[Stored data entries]
━━━━━━━━━━━━━━━━━━━━

(* ===== verification/TlaRwf.v ===== *)
(** * The TLA+ specification of the RWF queue (MET/TLA/rwf_crpq/rwf_rpq.tla)

    The specification the repository model-checks for two processes and two
    operations, for one element, as its configuration has it; and its invariant
    [SEC] for any number of processes, operations and values. *)

From S2P Require Import Prelude VectorClock Causal RWFramework TlaNet.

Module RwfRpq.

(** ** The algorithm

    For the one element of [Elmts], [e_set] holds at most one record and [t_set]
    at most one vector: every [set_update] takes out the record it replaces. *)
Record elem := mkEl { p_ini : Z; v_inn : Z; v_acq : Z }.
Inductive payload := PAdd (val pi : Z) (rh : list Z) | PRem (rh : list Z) | PInc (val : Z) (rh : list Z).
Record local := mkLocal { e_set : option elem; t_set : option (list Z) }.

#[export] Instance payload_eq_dec : EqDecision payload.
Proof. solve_decision. Defined.
#[export] Instance payload_countable : Countable payload.
Proof.
  refine (inj_countable'
    (fun p => match p with PAdd v i r => inl (v, i, r) | PRem r => inr (inl r) | PInc v r => inr (inr (v, r)) end)
    (fun x => match x with inl (v, i, r) => PAdd v i r | inr (inl r) => PRem r | inr (inr (v, r)) => PInc v r end) _).
  by intros [].
Defined.

Section Spec.
Context (N : nat).

Definition Max_RH (a b : list Z) : list Z := zip_with (fun x y => if x <=? y then y else x) a b.
Definition _Lookup (e : option elem) : bool := match e with Some _ => true | None => false end.
Definition _ELEMENT (e : option elem) : elem := match e with Some r => r | None => mkEl (-1) 0 0 end.
Definition _RH (t : option (list Z)) : list Z := match t with Some v => v | None => replicate N 0 end.

(** [\E j \in Procs: local_rh[j] < rh[j]] *)
Definition newer (local_rh rh : list Z) : bool := existsb (fun p => p.1 <? p.2) (zip local_rh rh).

(** The prepare phases; [None] for the record with the key null. *)
Inductive request := RAdd (v : Z) | RRem | RInc (i : Z).

Definition prepare (s : local) (self : nat) (r : request) : option payload :=
  match r with
  | RAdd v => if _Lookup (e_set s) then None else Some (PAdd v (Z.of_nat (S self)) (_RH (t_set s)))
  | RInc i => if _Lookup (e_set s) then Some (PInc i (_RH (t_set s))) else None
  | RRem => if _Lookup (e_set s) then Some (PRem (alter (fun x => x + 1) self (_RH (t_set s)))) else None
  end.

(** The effects. *)
Definition Remove (s : local) (rhp : list Z) : local :=
  let local_rh := _RH (t_set s) in
  if newer local_rh rhp then mkLocal None (Some (Max_RH rhp local_rh)) else s.

Definition Add (s : local) (x pi : Z) (rh : list Z) : local :=
  let local_rh := _RH (t_set s) in
  if newer local_rh rh then
    let t := Some (Max_RH rh local_rh) in
    if decide (rh = _RH t) then mkLocal (Some (mkEl pi x 0)) t else mkLocal None t
  else
    let ele := _ELEMENT (e_set s) in
    if decide (rh = _RH (t_set s)) then
      if pi >? p_ini ele then mkLocal (Some (mkEl pi x (v_acq ele))) (t_set s) else s
    else s.

Definition Increase (s : local) (i : Z) (rh : list Z) : local :=
  let local_rh := _RH (t_set s) in
  if newer local_rh rh then
    let t := Some (Max_RH rh local_rh) in
    if decide (rh = _RH t) then mkLocal (Some (mkEl (-1) 0 (0 + i))) t else mkLocal None t
  else
    let ele := _ELEMENT (e_set s) in
    if decide (rh = _RH (t_set s)) then mkLocal (Some (mkEl (p_ini ele) (v_inn ele) (v_acq ele + i))) (t_set s) else s.

Definition effect (s : local) (m : payload) : local :=
  match m with PAdd x pi rh => Add s x pi rh | PRem rh => Remove s rh | PInc i rh => Increase s i rh end.

Definition fresh : local := mkLocal None None.

(** ** The state as a function of the operations executed *)

Definition rh_of (m : payload) : list Z := match m with PAdd _ _ rh | PRem rh | PInc _ rh => rh end.
Definition is_rem (m : payload) : bool := match m with PRem _ => true | _ => false end.

(** What an operation of the current history does to the record. *)
Definition upd (p : option elem) (m : payload) : option elem :=
  let ele := _ELEMENT p in
  match m with
  | PAdd x pi _ => if pi >? p_ini ele then Some (mkEl pi x (v_acq ele)) else p
  | PInc i _ => Some (mkEl (p_ini ele) (v_inn ele) (v_acq ele + i))
  | PRem _ => p
  end.

(** [t_set] has no vector as long as nothing was removed. *)
Definition loc (s : list Z * option elem) : local :=
  mkLocal s.2 (if decide (s.1 = replicate N 0) then None else Some s.1).

Lemma newer_spec a b : length a = length b -> newer a b = negb (bool_decide (vle b a)).
Proof.
  unfold newer. revert b. induction a as [|x a IH]; intros [|y b] Hl; try done; cbn in *.
  rewrite IH by lia. rewrite (bool_decide_ext (vle (y :: b) (x :: a)) (y <= x /\ vle b a)) by apply vle_cons.
  destruct (Z.ltb_spec x y); destruct (bool_decide_reflect (vle b a)), (bool_decide_reflect (y <= x /\ vle b a)); cbn; lia || tauto || done.
Qed.

Lemma Max_RH_spec a b : Max_RH a b = vec_update b a \/ length a <> length b.
Proof.
  destruct (decide (length a = length b)) as [Hl|]; [left|by right]. unfold Max_RH.
  revert b Hl. induction a as [|x a IH]; intros [|y b] Hl; try done; cbn in *. f_equal; [|apply IH; lia].
  rewrite Z.gtb_ltb. destruct (Z.leb_spec x y), (Z.ltb_spec y x); lia.
Qed.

━━━━━━━━━━━━━━━━━━━━

-- REQUIRED WORK --
Transcribe each record above exactly. Skip none.

-- RESULT --
(* ===== verification/TlaRwf.v ===== *)
(** * The TLA+ specification of the RWF queue (MET/TLA/rwf_crpq/rwf_rpq.tla)

    The specification the repository model-checks for two processes and two
    operations, for one element, as its configuration has it; and its invariant
    [SEC] for any number of processes, operations and values. *)

From S2P Require Import Prelude VectorClock Causal RWFramework TlaNet.

Module RwfRpq.

(** ** The algorithm

    For the one element of [Elmts], [e_set] holds at most one record and [t_set]
    at most one vector: every [set_update] takes out the record it replaces. *)
Record elem := mkEl { p_ini : Z; v_inn : Z; v_acq : Z }.
Inductive payload := PAdd (val pi : Z) (rh : list Z) | PRem (rh : list Z) | PInc (val : Z) (rh : list Z).
Record local := mkLocal { e_set : option elem; t_set : option (list Z) }.

#[export] Instance payload_eq_dec : EqDecision payload.
Proof. solve_decision. Defined.
#[export] Instance payload_countable : Countable payload.
Proof.
  refine (inj_countable'
    (fun p => match p with PAdd v i r => inl (v, i, r) | PRem r => inr (inl r) | PInc v r => inr (inr (v, r)) end)
    (fun x => match x with inl (v, i, r) => PAdd v i r | inr (inl r) => PRem r | inr (inr (v, r)) => PInc v r end) _).
  by intros [].
Defined.

Section Spec.
Context (N : nat).

Definition Max_RH (a b : list Z) : list Z := zip_with (fun x y => if x <=? y then y else x) a b.
Definition _Lookup (e : option elem) : bool := match e with Some _ => true | None => false end.
Definition _ELEMENT (e : option elem) : elem := match e with Some r => r | None => mkEl (-1) 0 0 end.
Definition _RH (t : option (list Z)) : list Z := match t with Some v => v | None => replicate N 0 end.

(** [\E j \in Procs: local_rh[j] < rh[j]] *)
Definition newer (local_rh rh : list Z) : bool := existsb (fun p => p.1 <? p.2) (zip local_rh rh).

(** The prepare phases; [None] for the record with the key null. *)
Inductive request := RAdd (v : Z) | RRem | RInc (i : Z).

Definition prepare (s : local) (self : nat) (r : request) : option payload :=
  match r with
  | RAdd v => if _Lookup (e_set s) then None else Some (PAdd v (Z.of_nat (S self)) (_RH (t_set s)))
  | RInc i => if _Lookup (e_set s) then Some (PInc i (_RH (t_set s))) else None
  | RRem => if _Lookup (e_set s) then Some (PRem (alter (fun x => x + 1) self (_RH (t_set s)))) else None
  end.

(** The effects. *)
Definition Remove (s : local) (rhp : list Z) : local :=
  let local_rh := _RH (t_set s) in
  if newer local_rh rhp then mkLocal None (Some (Max_RH rhp local_rh)) else s.

Definition Add (s : local) (x pi : Z) (rh : list Z) : local :=
  let local_rh := _RH (t_set s) in
  if newer local_rh rh then
    let t := Some (Max_RH rh local_rh) in
    if decide (rh = _RH t) then mkLocal (Some (mkEl pi x 0)) t else mkLocal None t
  else
    let ele := _ELEMENT (e_set s) in
    if decide (rh = _RH (t_set s)) then
      if pi >? p_ini ele then mkLocal (Some (mkEl pi x (v_acq ele))) (t_set s) else s
    else s.

Definition Increase (s : local) (i : Z) (rh : list Z) : local :=
  let local_rh := _RH (t_set s) in
  if newer local_rh rh then
    let t := Some (Max_RH rh local_rh) in
    if decide (rh = _RH t) then mkLocal (Some (mkEl (-1) 0 (0 + i))) t else mkLocal None t
  else
    let ele := _ELEMENT (e_set s) in
    if decide (rh = _RH (t_set s)) then mkLocal (Some (mkEl (p_ini ele) (v_inn ele) (v_acq ele + i))) (t_set s) else s.

Definition effect (s : local) (m : payload) : local :=
  match m with PAdd x pi rh => Add s x pi rh | PRem rh => Remove s rh | PInc i rh => Increase s i rh end.

Definition fresh : local := mkLocal None None.

(** ** The state as a function of the operations executed *)

Definition rh_of (m : payload) : list Z := match m with PAdd _ _ rh | PRem rh | PInc _ rh => rh end.
Definition is_rem (m : payload) : bool := match m with PRem _ => true | _ => false end.

(** What an operation of the current history does to the record. *)
Definition upd (p : option elem) (m : payload) : option elem :=
  let ele := _ELEMENT p in
  match m with
  | PAdd x pi _ => if pi >? p_ini ele then Some (mkEl pi x (v_acq ele)) else p
  | PInc i _ => Some (mkEl (p_ini ele) (v_inn ele) (v_acq ele + i))
  | PRem _ => p
  end.

(** [t_set] has no vector as long as nothing was removed. *)
Definition loc (s : list Z * option elem) : local :=
  mkLocal s.2 (if decide (s.1 = replicate N 0) then None else Some s.1).

Lemma newer_spec a b : length a = length b -> newer a b = negb (bool_decide (vle b a)).
Proof.
  unfold newer. revert b. induction a as [|x a IH]; intros [|y b] Hl; try done; cbn in *.
  rewrite IH by lia. rewrite (bool_decide_ext (vle (y :: b) (x :: a)) (y <= x /\ vle b a)) by apply vle_cons.
  destruct (Z.ltb_spec x y); destruct (bool_decide_reflect (vle b a)), (bool_decide_reflect (y <= x /\ vle b a)); cbn; lia || tauto || done.
Qed.

Lemma Max_RH_spec a b : Max_RH a b = vec_update b a \/ length a <> length b.
Proof.
  destruct (decide (length a = length b)) as [Hl|]; [left|by right]. unfold Max_RH.
  revert b Hl. induction a as [|x a IH]; intros [|y b] Hl; try done; cbn in *. f_equal; [|apply IH; lia].
  rewrite Z.gtb_ltb. destruct (Z.leb_spec x y), (Z.ltb_spec y x); lia.
Qed.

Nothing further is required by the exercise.